# [PROBLEM TO SOLVE]
Below is a listing. Set down exactly the lines from the one containing "#[global] Instance client_ret" through the one containing "Definition prepare (records", both ends included, and leave out the rest.

>>>

Record ProtocolRecovery := mkProtocolRecovery {
  pr_records : list RecoveredProtocolRecord;
  pr_total_value_bytes : Z;
  pr_total_scan_bytes : Z;
}.

Record ProtocolRecoveryPage := mkProtocolRecoveryPage {
  prp_recovery : ProtocolRecovery;
  prp_next_cursor : option bytes;
}.

(** [hex::encode] and [hex::decode]. *)
Class Hex := {
  hex_encode : bytes → bytes;
  hex_decode : bytes → option bytes;
}.
Class HexOk `{Hex} : Prop := {
  hex_decode_encode bs : hex_decode (hex_encode bs) = Some bs;
  hex_alphabet bs : Forall (λ b, b ≠ x00 ∧ b ≠ x2f) (hex_encode bs);
}.

(** ** Calls from a client among other writers *)

Section Client.
Context {S : Type} `{!DurableStore S} `{!Hex}.
(** What the other writers do before the client's [n]-th call. *)
Context (env : nat → S → S).

Definition client (A : Type) : Type := nat * S → result DurableInvariantError A * (nat * S).
#[global] Instance client_ret : MRet client := λ A a w, (Ok a, w).
#[global] Instance client_bind : MBind client := λ A B f m w,
  match m w with
  | (Ok a, w') => f a w'
  | (Err e, w') => (Err e, w')
  end.
Definition lift_client {A} (r : result DurableInvariantError A) : client A := λ w, (r, w).

(** One store call; a [StorageError] becomes a [DurableInvariantError]. *)
Definition store_call {A} (m : store_m S A) : client A := λ '(n, s),
  let '(r, s') := m (env n s) in (map_err DIE_Storage r, (Datatypes.S n, s')).

(** ** [ProtocolJournal] *)

Definition prepared_record : Type := bytes * bytes * bytes.

(** Namespace, hex key and value of each record; a repeated key is refused. *)
Definition prepare (records : list JournalBatchRecord) :
    result DurableInvariantError (list prepared_record) :=
  fold_result (λ prepared record,
    let namespace := kind_namespace record.(jr_kind) in
    let key := hex_encode record.(jr_durable_key) in
    if existsb (λ '(n, k, _), bool_decide (n = namespace) && bool_decide (k = key)) prepared
    then Err DuplicateJournalKey
    else Ok (prepared ++ [(namespace, key, record.(jr_value))])) [] records.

<<<

# [ANSWER BELOW]
#[global] Instance client_ret : MRet client := λ A a w, (Ok a, w).
#[global] Instance client_bind : MBind client := λ A B f m w,
  match m w with
  | (Ok a, w') => f a w'
  | (Err e, w') => (Err e, w')
  end.
Definition lift_client {A} (r : result DurableInvariantError A) : client A := λ w, (r, w).

(** One store call; a [StorageError] becomes a [DurableInvariantError]. *)
Definition store_call {A} (m : store_m S A) : client A := λ '(n, s),
  let '(r, s') := m (env n s) in (map_err DIE_Storage r, (Datatypes.S n, s')).

(** ** [ProtocolJournal] *)

Definition prepared_record : Type := bytes * bytes * bytes.

(** Namespace, hex key and value of each record; a repeated key is refused. *)
Definition prepare (records : list JournalBatchRecord) :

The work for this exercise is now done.